Quand on parcourt les évangiles, quand on s’intéresse à l’attitude de Jésus face aux personnes qu’il rencontre, il est clair qu’à plusieurs reprises, la grâce, ou la miséricorde si l’on veut, prévaut sur la loi : l’un des exemple les plus connus est celui du « fils prodigue » (Lc 15,11-32), que j’ai déjà évoqué dans ce blog sous un angle à peine différent, mais on peut aussi mentionner les ouvriers de la onzième heure (Mt 20,1-16) ou la femme adultère (Jn 8,1-11). Tout cela ne veut pas dire que la loi soit rejetée, mise en cause ou simplement oubliée, et l’évangéliste Matthieu nous le fait bien comprendre à travers la parole suivante bien connue de Jésus : « pas un iota de la loi ne passera » (Mt 5,18). Il en va ici comme des exceptions dans la langue française : fussent-elles nombreuses, elles ne remettent pas en cause la règle, en définitive elles la confirment. A leur manière. Pour le dire un peu autrement, quand une mère ou un père de famille donnent plus à tel ou tel de leurs enfants en difficulté, qui ira penser qu’ils en aiment nécessairement moins leurs autres enfants et seraient injustes envers eux ?
Si donc telle ou telle grâce était faite aux divorcés-remariés, ce dont personnellement je me réjouirais, nul ne devrait en conclure que la principe de l’indissolubilité du mariage serait mis en cause, autrement dit que la loi serait diminuée ou bafouée et que ceux qui s’en réclament seraient désavoués. Il n’en est rien, bien au contraire, et tous, graciés ou non, devraient s’en réjouir.

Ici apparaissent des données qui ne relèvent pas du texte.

Lemma upload_lookup_file_filename_witness :
  (200 < 400)%Z /\ filename_field_ok [("filename", JStr "other.csv")] /\
  upload_lookup_file "users.csv" true (Response 200 (Some (JObj [("filename", JStr "other.csv")])))
  = Ok None.
Proof.
  assert (Hc : (200 < 400)%Z) by lia.
  assert (Hf : filename_field_ok [("filename", JStr "other.csv")]) by (right; eexists; reflexivity).
  split; [exact Hc|]. split; [exact Hf|].
  destruct (upload_lookup_file_filename "users.csv" 200 _ Hc Hf) as [(t & (Ht & _ & Hp) & _) | (_ & Hu & _)].
  - cbn in Ht. injection Ht as <-. discriminate Hp.
  - exact Hu.
Defined.

(** ** The CSV written by query_ad_users *)

Lemma value_or_empty_spec (v : option string) :
  value_or_empty v = match v with Some s => s | None => EmptyString end.
Proof. destruct v as [[|c s]|]; reflexivity. Qed.

Lemma csv_rows_spec (entries : list ad_entry) :
  Forall2 (fun e row => row = map (fun v => match v with Some s => s | None => EmptyString end)
                                  (entry_values e))
          entries (map csv_row entries).
Proof.
  induction entries as [|e entries IH]; constructor; [|exact IH].
  unfold csv_row, entry_values. cbn [map]. rewrite !value_or_empty_spec. reflexivity.
Qed.
(** C4. The cleanup is a closing followed by an opening, in that order,
    both by the 5 x 5 square of ones. Of the four images it goes through,
    the first is the threshold mask dilated (each cell the greatest value
    within two rows and two columns of it), the second that one eroded
    (each cell the least such value), the third the second eroded and the
    last the third dilated. The last one is both the mask returned and the
    image the contours are extracted from. The order matters: there is a
    mask on which opening first and closing second gives another result. *)
Theorem cleanup_close_then_open (w : World) (oc : option Contour) (mask : Mat1) :
  fst (detect w) = Returned (oc, mask) ->
  exists hsv dilated closed eroded,
    cvtColor_BGR2HSV bgr2hsv (frame w) = inr hsv
    /\ let k := np_ones 5 5 in
       let thresholded := inRange hsv (lower_green (self w)) (upper_green (self w)) in
       k = [[1; 1; 1; 1; 1]; [1; 1; 1; 1; 1]; [1; 1; 1; 1; 1];
            [1; 1; 1; 1; 1]; [1; 1; 1; 1; 1]]
       /\ dilated_5x5 thresholded dilated
       /\ eroded_5x5 dilated closed
       /\ eroded_5x5 closed eroded
       /\ dilated_5x5 eroded mask
       /\ closed = morphologyEx thresholded MORPH_CLOSE k
       /\ mask = morphologyEx closed MORPH_OPEN k
       /\ oc = select_contour contourArea (findContours mask)
       /\ exists m,
            morphologyEx (morphologyEx m MORPH_CLOSE k) MORPH_OPEN k
            <> morphologyEx (morphologyEx m MORPH_OPEN k) MORPH_CLOSE k.
Proof.
  intro Hret. destruct (detect_returned w oc mask Hret) as (hsv & Hcvt & Hmask & Hoc).
  set (k := np_ones 5 5).
  set (t := inRange hsv (lower_green (self w)) (upper_green (self w))).
  exists hsv, (dilate t k), (erode (dilate t k) k), (erode (erode (dilate t k) k) k).
  split; [exact Hcvt|]. cbv zeta. fold k t.
  assert (Hm : mask = dilate (erode (erode (dilate t k) k) k) k) by exact Hmask.
  split; [reflexivity|].
  split; [apply dilate_dilated_5x5|].
  split; [apply erode_eroded_5x5|].
  split; [apply erode_eroded_5x5|].
  split; [rewrite Hm; apply dilate_dilated_5x5|].
  split; [reflexivity|].
  split; [exact Hm|].
  split; [exact Hoc|].
  exists Reference.two_bars. exact close_then_open_is_not_open_then_close.
Qed.

(** C5, as amended. A frame with no rows or no columns, or with a channel
    count that is neither 3 nor 4 (a grayscale frame, say), makes the call
    fail with the library's error, which reaches the caller with the world
    untouched; no result is returned. *)
Theorem detect_rejects_malformed (w : World) :
  rows (frame w) = 0%nat \/ cols (frame w) = 0%nat
  \/ (channels (frame w) <> 3%nat /\ channels (frame w) <> 4%nat) ->
  exists e, detect w = (Raised e, w)
            /\ forall r, fst (detect w) <> Returned r.
Proof.
  intro Hbad. rewrite detect_table_run. unfold result, detect_result, cvtColor_BGR2HSV.
  assert (Hcases : empty (frame w) = true
                   \/ (empty (frame w) = false
                       /\ negb ((channels (frame w) =? 3)%nat
                                || (channels (frame w) =? 4)%nat) = true)).
  { unfold empty. destruct Hbad as [H|[H|[H3 H4]]].
    - left. rewrite H. reflexivity.
    - left. rewrite H. apply orb_true_r.
    - destruct ((rows (frame w) =? 0)%nat || (cols (frame w) =? 0)%nat);
        [now left|right]. split; [reflexivity|].
      apply Nat.eqb_neq in H3, H4. rewrite H3, H4. reflexivity. }
  destruct Hcases as [He|[He Hc]].
  - rewrite He. eexists. split; [reflexivity|]. simpl. discriminate.
  - rewrite He, Hc. eexists. split; [reflexivity|]. simpl. discriminate.
Qed.

(** Every other frame is converted and the call returns. *)
Lemma detect_accepts_well_formed (w : World) :
  rows (frame w) <> 0%nat -> cols (frame w) <> 0%nat ->
  channels (frame w) = 3%nat \/ channels (frame w) = 4%nat ->
  exists r, detect w = (Returned r, w).
Proof.
  intros Hr Hc Hch. rewrite detect_table_run.
  unfold result, detect_result, cvtColor_BGR2HSV, empty.
  apply Nat.eqb_neq in Hr, Hc. rewrite Hr, Hc. simpl.
  replace ((channels (frame w) =? 3)%nat || (channels (frame w) =? 4)%nat)
    with true.
  - simpl. eexists. reflexivity.
  - symmetry. apply orb_true_iff. rewrite !Nat.eqb_eq. exact Hch.
Qed.

(** C6. When no contour is found in the cleaned mask, the call returns
    normally, with no contour and with the cleaned mask of the frame: a
    binary mask of the frame's size; nothing is raised and the world is
    untouched. *)
Theorem detect_no_contours (w : World) (hsv : Mat3) :
  cvtColor_BGR2HSV bgr2hsv (frame w) = inr hsv ->
  findContours (cleaned_mask (self w) hsv) = [] ->
  detect w = (Returned (None, cleaned_mask (self w) hsv), w)
  /\ binary (cleaned_mask (self w) hsv)
  /\ same_size (frame w) (cleaned_mask (self w) hsv).
Proof.
  intros Hcvt Hnone. split; [|split].
  - rewrite detect_table_run. unfold result, detect_result.
    rewrite Hcvt. cbv zeta. rewrite Hnone. reflexivity.
  - apply cleaned_mask_binary.
  - eapply same_size_trans;
      [apply cvtColor_same_size, Hcvt | apply cleaned_mask_same_size].
Qed.

(** C7. Whatever the call returns, with or without a contour, the mask has
    as many rows as the frame and row by row as many cells as the frame has
    pixels, each cell being one number, 0 or 255. *)
Theorem detect_mask_shape (w : World) (oc : option Contour) (mask : Mat1) :
  fst (detect w) = Returned (oc, mask) ->
  same_size (frame w) mask
  /\ length mask = rows (frame w)
  /\ binary mask
  /\ (forall y x v, cell mask y x = Some v -> v = 0 \/ v = 255).
Proof.
  intro Hret. destruct (detect_returned w oc mask Hret) as (hsv & Hcvt & -> & _).
  assert (Hsize : same_size (frame w) (cleaned_mask (self w) hsv)).
  { eapply same_size_trans;
      [apply cvtColor_same_size, Hcvt | apply cleaned_mask_same_size]. }
  pose proof (cleaned_mask_binary (self w) hsv) as Hbin.
  repeat split; auto.
  - symmetry. exact (Forall2_length Hsize).
  - intros y x v Hv. unfold cell in Hv.
    destruct (nth_error (cleaned_mask (self w) hsv) y) as [row|] eqn:Ey;
      [|discriminate].
    unfold binary in Hbin. rewrite Forall_forall in Hbin.
    specialize (Hbin row (nth_error_In _ _ Ey)). rewrite Forall_forall in Hbin.
    exact (Hbin v (nth_error_In _ _ Hv)).
Qed.
Lemma table_lookup prov fn :
  table !! prov = Some fn →
  fn = as_invoker describe (call_groq w) ∨ fn = as_invoker describe (call_gemini w).
Proof.
  unfold PROVIDER_FN. intros H.
  apply lookup_insert_Some in H as [[_ <-]|[_ H]]; [by left|].
  apply lookup_singleton_Some in H as [_ <-]. by right.
Qed.

Lemma for_conf_raise (fn : invoker) prov mod_ e rest st :
  table !! prov = Some fn → ((prov, mod_) ∉ tried st) →
  fn (calls st) prompt mod_ max_tokens temperature = Raises e →
  for_conf table prompt max_tokens temperature (Conf prov mod_ :: rest) st =
  for_conf table prompt max_tokens temperature rest
    {| tried := tried st ∪ {[ (prov, mod_) ]};
       errors := errors st ++ [error_entry prov mod_ e];
       calls := calls st ++ [(prov, mod_)] |}.
Proof.
  intros Hfn Hnew He. cbn [for_conf conf_provider conf_model].
  rewrite Hfn, decide_False by done. by rewrite He.
Qed.

(** X23. With neither API key in the environment, every query through
    the repository's tables fails without a request being posted; when
    no provider is preferred, the message names the two missing keys in
    the order of the priority list. *)
Theorem query_llm_without_keys provider model :
  truthy (environ w !! "GROQ_API_KEY") = false →
  truthy (environ w !! "GOOGLE_API_KEY") = false →
  (∃ msg, query_llm table LLM_PRIORITY prompt provider model max_tokens temperature
          = RuntimeError msg) ∧
  query_llm table LLM_PRIORITY prompt None None max_tokens temperature
  = RuntimeError
      ("All LLM providers failed. Errors: "
       +:+ "groq:llama3-70b-8192 -- GROQ_API_KEY environment variable not set."
       +:+ " | "
       +:+ "google:gemini-2.0-flash -- GOOGLE_API_KEY environment variable not set.") ∧
  (∀ model', snd (call_groq w prompt model' max_tokens temperature) = [] ∧
             snd (call_gemini w prompt model' max_tokens temperature) = []).
Proof.
  intros Hgroq Hgoogle. split_and!.
  - unfold query_llm, query_llm_run.
    destruct (for_conf_all_raise table prompt max_tokens temperature
                (config_list LLM_PRIORITY provider model) init_state) as [st ->]; [|eauto].
    intros c fn h _ [-> | ->]%table_lookup; unfold as_invoker.
    + rewrite call_groq_no_key by done. eauto.
    + rewrite call_gemini_no_key by done. eauto.
  - unfold query_llm, query_llm_run, config_list, LLM_PRIORITY. cbn [app].
    rewrite !filter_cons, filter_nil.
    rewrite !decide_True by done.
    erewrite for_conf_raise; [|done|apply not_elem_of_empty|].
    2:{ unfold as_invoker. by rewrite call_groq_no_key. }
    erewrite for_conf_raise; [|done| |].
    2:{ cbn [tried init_state]. intros [H|H]%elem_of_union; [by apply elem_of_empty in H|].
        by apply elem_of_singleton in H. }
    2:{ unfold as_invoker. by rewrite call_gemini_no_key. }
    cbn [for_conf errors init_state app str]. done.
  - intros model'. by rewrite call_groq_no_key, call_gemini_no_key.
Qed.
End NoKeys.

Lemma call_groq_returns_witness :
  Providers.call_groq
    {| Providers.environ := {[ "GROQ_API_KEY" := "k" ]};
       Providers.post := λ _, Some (Providers.Response 200 (Some (Providers.JDict
         [("choices", Providers.JList [Providers.JDict
            [("message", Providers.JDict [("content", Providers.JStr "hi")])]])]))) |}
    "p" "m" 10%Z (PyFloat "0.7")
  = (Providers.Done (Providers.JStr "hi"),
     [Providers.groq_request "k" "p" "m" 10%Z (PyFloat "0.7")]).
Proof.
  apply (proj2 (call_groq_returns _ _ _ _ _ _ _)).
  eexists "k", _, _, _, _, _. split_and!; try (vm_compute; reflexivity).
  - done.
  - cbn. lia.
Defined.

Lemma call_gemini_returns_witness :
  Providers.call_gemini
    {| Providers.environ := {[ "GOOGLE_API_KEY" := "k" ]};
       Providers.post := λ _, Some (Providers.Response 200 (Some (Providers.JDict
         [("candidates", Providers.JList [Providers.JDict
            [("content", Providers.JDict
               [("parts", Providers.JList
                  [Providers.JDict [("text", Providers.JStr "hi")]])])]])]))) |}
    "p" "m" 10%Z (PyFloat "0.7")
  = (Providers.Done (Providers.JStr "hi"),
     [Providers.gemini_request "k" "p" "m" 10%Z (PyFloat "0.7")]).
Proof.
  apply (proj2 (call_gemini_returns _ _ _ _ _ _ _)).
  eexists "k", _, _, _, _, _, _, _. split_and!; try (vm_compute; reflexivity).
  - done.
  - cbn. lia.
Defined.


Lemma guarded_returns_none_witness :
  fst (QueryLlm.call_groq (λ _, true)
         {| Providers.environ := {[ "GROQ_API_KEY" := "k" ]};
            Providers.post := λ _, Some (Providers.Response 200 (Some (Providers.JDict
              [("choices", Providers.JList [])]))) |}
         "p" "m" 10%Z (PyFloat "0.7"))
  = Providers.Done Providers.JNull ∧
  ∃ e, fst (Providers.call_groq
         {| Providers.environ := {[ "GROQ_API_KEY" := "k" ]};
            Providers.post := λ _, Some (Providers.Response 200 (Some (Providers.JDict
              [("choices", Providers.JList [])]))) |}
         "p" "m" 10%Z (PyFloat "0.7")) = Providers.Raise e.
Proof.
  apply (proj1 (guarded_returns_none (λ _, true) _ "k" "p" "m" 10%Z (PyFloat "0.7")
                  [("choices", Providers.JList [])])).
  - vm_compute. reflexivity.
  - done.
  - vm_compute. reflexivity.
  - right. exists (Providers.JList []). split; vm_compute; reflexivity.
Defined.

Lemma query_llm_without_keys_witness :
  ∃ msg,
    query_llm
      (PROVIDER_FN
         (Providers.as_invoker (λ _, "error")
            (Providers.call_groq {| Providers.environ := ∅; Providers.post := λ _, None |}))
         (Providers.as_invoker (λ _, "error")
            (Providers.call_gemini {| Providers.environ := ∅; Providers.post := λ _, None |})))
      LLM_PRIORITY "p" (Some "groq") (Some "m") 10%Z (PyFloat "0.7")
    = RuntimeError msg.
Proof.
  refine (proj1 (query_llm_without_keys (λ _, "error")
                   {| Providers.environ := ∅; Providers.post := λ _, None |}
                   "p" 10%Z (PyFloat "0.7") (Some "groq") (Some "m") _ _));
    vm_compute; reflexivity.
Defined.

(** * The rows of the framework comparison table *)

Section TableFacts.
Import PyStr Tables.

Lemma bare_pipes_app e (s t : string) :
  bare_pipes e (s +:+ t) = bare_pipes e s + bare_pipes (ends_escaped e s) t.
Proof.
  revert e. induction s as [|c s IH]; intros e; [by rewrite append_nil_l|].
  rewrite append_cons. cbn [bare_pipes ends_escaped]. rewrite IH. lia.
Qed.

Lemma bare_pipes_escaped e s : bare_pipes e (replace_char "|" "\|" s) = 0.
Proof.
  revert e. induction s as [|c s IH]; intros e; [done|]. cbn [replace_char].
  destruct (Ascii.eqb c "|") eqn:E.
  - rewrite !append_cons, append_nil_l. cbn [bare_pipes]. rewrite IH.
    by destruct e.
  - cbn [bare_pipes]. by rewrite E, IH.
Qed.

Lemma bare_pipes_separator e t :
  bare_pipes e (" | " +:+ t) = 1 + bare_pipes false t.
Proof. rewrite !append_cons, append_nil_l. by destruct e. Qed.

Lemma occurs_replace_other c old new s :
  occurs c new = false → occurs c s = false → occurs c (replace_char old new s) = false.
Proof.
  intros Hnew. induction s as [|x s IH]; [done|]. cbn [occurs replace_char].
  intros [Hx Hs]%orb_false_iff. destruct (Ascii.eqb x old).
  - by rewrite occurs_append, Hnew, IH.
  - cbn [occurs]. by rewrite Hx, IH.
Qed.
Definition handle_tj_body (operands : list Operand) (orientations : list Z)
  : M Frame str :=
  st <- get_st ;;
  let m := mult (tm_matrix st) (cm_matrix st) in
  let orientation := orient m in
  (if bool_decide (orientation ∈ orientations) && (0 <? Z.of_nat (length operands))
   then
     op <- index0 operands ;;
     match op with
     | OpStr s =>
         text <- get_text ;; set_text (text ++ s)
     | _ =>
         tt <- match op with
               | OpStr s => lift (encode_pdfdocencoding s)
               | OpBytes b => ret b
               end ;;
         t <- lift (decode_operand (encoding (cmap st)) tt) ;;
         for_each (substitute (map_dict (cmap st)) t) tj_unit
     end
   else ret tt) ;;;
  get_text.

(** The final frame and what the call returns or raises. The caller sees
    the returned pending text, the text state object and the visitor
    calls; [f_output] is the last value of the local [output]. *)
Definition handle_tj (text : str) (operands : list Operand) (st : TextState)
    (orientations : list Z) (output : str)
  : Frame * outcome str :=
  handle_tj_body operands orientations (enter text output st).
End handle_tj.

(** ** A codec registry to run the examples with

    The two codecs [handle_tj] names itself, as CPython decodes them with
    the [surrogatepass] handler; any other name is unknown here. *)

(** [charmap] without a table maps each byte to the code point of the same
    value, and never fails. *)
Definition charmap_decode (b : bytes) : str := map byte_int b.

(** The 16-bit units of a big-endian sequence: an odd byte left over is
    truncated data. *)
Fixpoint utf16be_units (b : bytes) : outcome (list Z) :=
  match b with
  | [] => Return []
  | [_] => Raise UnicodeDecodeError
  | hi :: lo :: rest =>
      match utf16be_units rest with
      | Return us => Return ((256 * byte_int hi + byte_int lo) :: us)
      | Raise e => Raise e
      end
  end.

Definition is_high_surrogate (u : Z) : bool := (0xD800 <=? u) && (u <=? 0xDBFF).
Definition is_low_surrogate (u : Z) : bool := (0xDC00 <=? u) && (u <=? 0xDFFF).

(** A surrogate pair is one character; a lone surrogate passes. *)
Fixpoint join_surrogates (us : list Z) : str :=
  match us with
  | [] => []
  | u :: rest =>
      match rest with
      | v :: rest' =>
          if is_high_surrogate u && is_low_surrogate v
          then (0x10000 + (u - 0xD800) * 0x400 + (v - 0xDC00)) :: join_surrogates rest'
          else u :: join_surrogates rest
      | [] => [u]
      end
  end.

Definition py_bytes_decode (name : string) (b : bytes) : outcome str :=
  if String.eqb name "charmap" then Return (charmap_decode b)
  else if String.eqb name "utf-16-be" then
    match utf16be_units b with
    | Return us => Return (join_surrogates us)
    | Raise e => Raise e
    end
  else Raise LookupError.

(** * Properties *)

(** ** Signs of binary64 results

    The thresholds of the heuristic are products with the glyph height; what
    the proofs need of them is their sign, which the rounding keeps. *)

Definition is_neg (x : spec_float) : bool :=
  match x with
  | S754_finite true _ _ | S754_infinity true => true
  | _ => false
  end.

Definition is_pos (x : spec_float) : bool :=
  match x with
  | S754_finite false _ _ | S754_infinity false => true
  | _ => false
  end.

Definition zero_or_nan (x : spec_float) : bool :=
  match x with
  | S754_zero _ | S754_nan => true
  | _ => false
  end.

Lemma SFltb_zero_r x s : SFltb x (S754_zero s) = is_neg x.
Proof. destruct x as [ | [] | | [] ? ?]; reflexivity. Qed.

Lemma SFltb_zero_l x s : SFltb (S754_zero s) x = is_pos x.
Proof. destruct x as [ | [] | | [] ? ?]; reflexivity. Qed.

Lemma SFltb_nan_r x : SFltb x S754_nan = false.
Proof. destruct x; reflexivity. Qed.

Lemma round_aux_sign (s : bool) (mx ex : Z) (lx : location) :
  (if s then is_pos (binary_round_aux prec emax s mx ex lx)
   else is_neg (binary_round_aux prec emax s mx ex lx)) = false.
Proof.
  unfold binary_round_aux.
  destruct (shr_fexp prec emax mx ex lx) as [mrs' e'].
  destruct (shr_fexp prec emax _ e' loc_Exact) as [mrs'' e''].
  destruct (shr_m mrs''); [ | destruct (e'' <=? emax - prec)%Z | ];
    destruct s; reflexivity.
Qed.
(** Lines 197-210 of [process]: both loops.  The result is the state on
    which [_get_starting_events] is called. *)
Definition track (self : RoIBusinessLogic) (detection : Detection)
    : Outcome () * RoIBusinessLogic :=
  match predictions detection with
  | None => (Raised KeyError, self)
  | Some preds =>
      match update_loop detection preds ∅ self with
      | (Raised e, self1) => (Raised e, self1)
      | (Returned current_frame_classes, self1) =>
          let active_events_classes : gset string :=
            list_to_set (Dict.keys (_event_dict self1)) in
          let classes_not_in_frame :=
            active_events_classes ∖ current_frame_classes in
          (Returned (),
           with_event_dict
             (decay_loop (elements classes_not_in_frame) (_event_dict self1))
             self1)
      end
  end.

(** [all_events if all_events else None] *)
Definition or_None (all_events : list Signal) : option (list Signal) :=
  match all_events with
  | [] => None
  | _ => Some all_events
  end.

Definition process (self : RoIBusinessLogic) (detection : Detection)
    : Outcome (option (list Signal)) * RoIBusinessLogic :=
  match track self detection with
  | (Raised e, self1) => (Raised e, self1)
  | (Returned _, self2) =>
      let '(start_events, self3) := _get_starting_events self2 in
      let '(end_events, self4) := _get_ending_events self3 in
      let all_events := start_events ++ end_events in
      (Returned (or_None all_events), self4)
  end.

(** The tracker after a sequence of calls, whatever each call did. *)
Definition run (self : RoIBusinessLogic) (frames : list Detection)
    : RoIBusinessLogic :=
  foldl (λ s d, (process s d).2) self frames.

(** What the calls of a sequence return or raise, one after the other. *)
Fixpoint outputs (self : RoIBusinessLogic) (frames : list Detection)
    : list (Outcome (option (list Signal))) :=
  match frames with
  | [] => []
  | d :: frames' => (process self d).1 :: outputs (process self d).2 frames'
  end.

(** The signals [starting_loop] appends, each with the class it is
    for: the same loop, keeping the key (see [starting_loop_trace] and
    [starting_trace_sound]). *)
Fixpoint starting_trace (items : list (string * Event))
    (self : RoIBusinessLogic) : list (string * Signal) :=
  match items with
  | [] => []
  | (k, event) :: items' =>
      if _is_start_event self k event then
        let event_id := uuid4 (uuid_calls self) in
        (k, EventStartedSignal event_id (detection event))
        :: starting_trace items'
             (with_active_events (<[k := event_id]> (_active_events self))
                (tick_uuid self))
      else starting_trace items' self
  end.

(** The signals [ending_loop] appends, each with the class it is for
    (see [ending_loop_trace] and [ending_trace_sound]). *)
Fixpoint ending_trace (items : list (string * Event))
    (self : RoIBusinessLogic) : list (string * Signal) :=
  match items with
  | [] => []
  | (k, event) :: items' =>
      if negb (is_expired event) then ending_trace items' self
      else if _is_end_event self k then
        match _active_events self !! k with
        | Some event_id =>
            (k, EventEndedSignal event_id (detection event))
            :: ending_trace items'
                 (with_active_events (delete k (_active_events self)) self)
        | None => ending_trace items' self
        end
      else ending_trace items' self
  end.

(** The Started signals of the call [process self detection], each with
    its class, in the order of emission (see [process_result_traces]). *)
Definition start_trace (self : RoIBusinessLogic) (detection : Detection)
    : list (string * Signal) :=
  match track self detection with
  | (Raised _, _) => []
  | (Returned _, self2) => starting_trace (Dict.items (_event_dict self2)) self2
  end.

(** The Ended signals of the call [process self detection], each with its
    class, in the order of emission. *)
Definition end_trace (self : RoIBusinessLogic) (detection : Detection)
    : list (string * Signal) :=
  match track self detection with
  | (Raised _, _) => []
  | (Returned _, self2) =>
      let self3 := (_get_starting_events self2).2 in
      ending_trace (Dict.items (_event_dict self3)) self3
  end.

(** The classes for which the call emits a Started signal. *)
Definition started_classes (self : RoIBusinessLogic) (detection : Detection)
    : list string :=
  (start_trace self detection).*1.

Le problème de fond est toujours le même et pas toujours relevé, et il touche à l’un des principes essentiels de la foi chrétienne, celui de la gratuité : notre nature humaine nous conduit sans cesse à vouloir quantifier la grâce, à la mesurer, à la comparer, à se l’approprier, alors qu’elle est par essence gratuite et non opposable. En tout cas pas à la loi, qu’elle vient simplement ajuster pour faire droit à tous les cas d’espèce.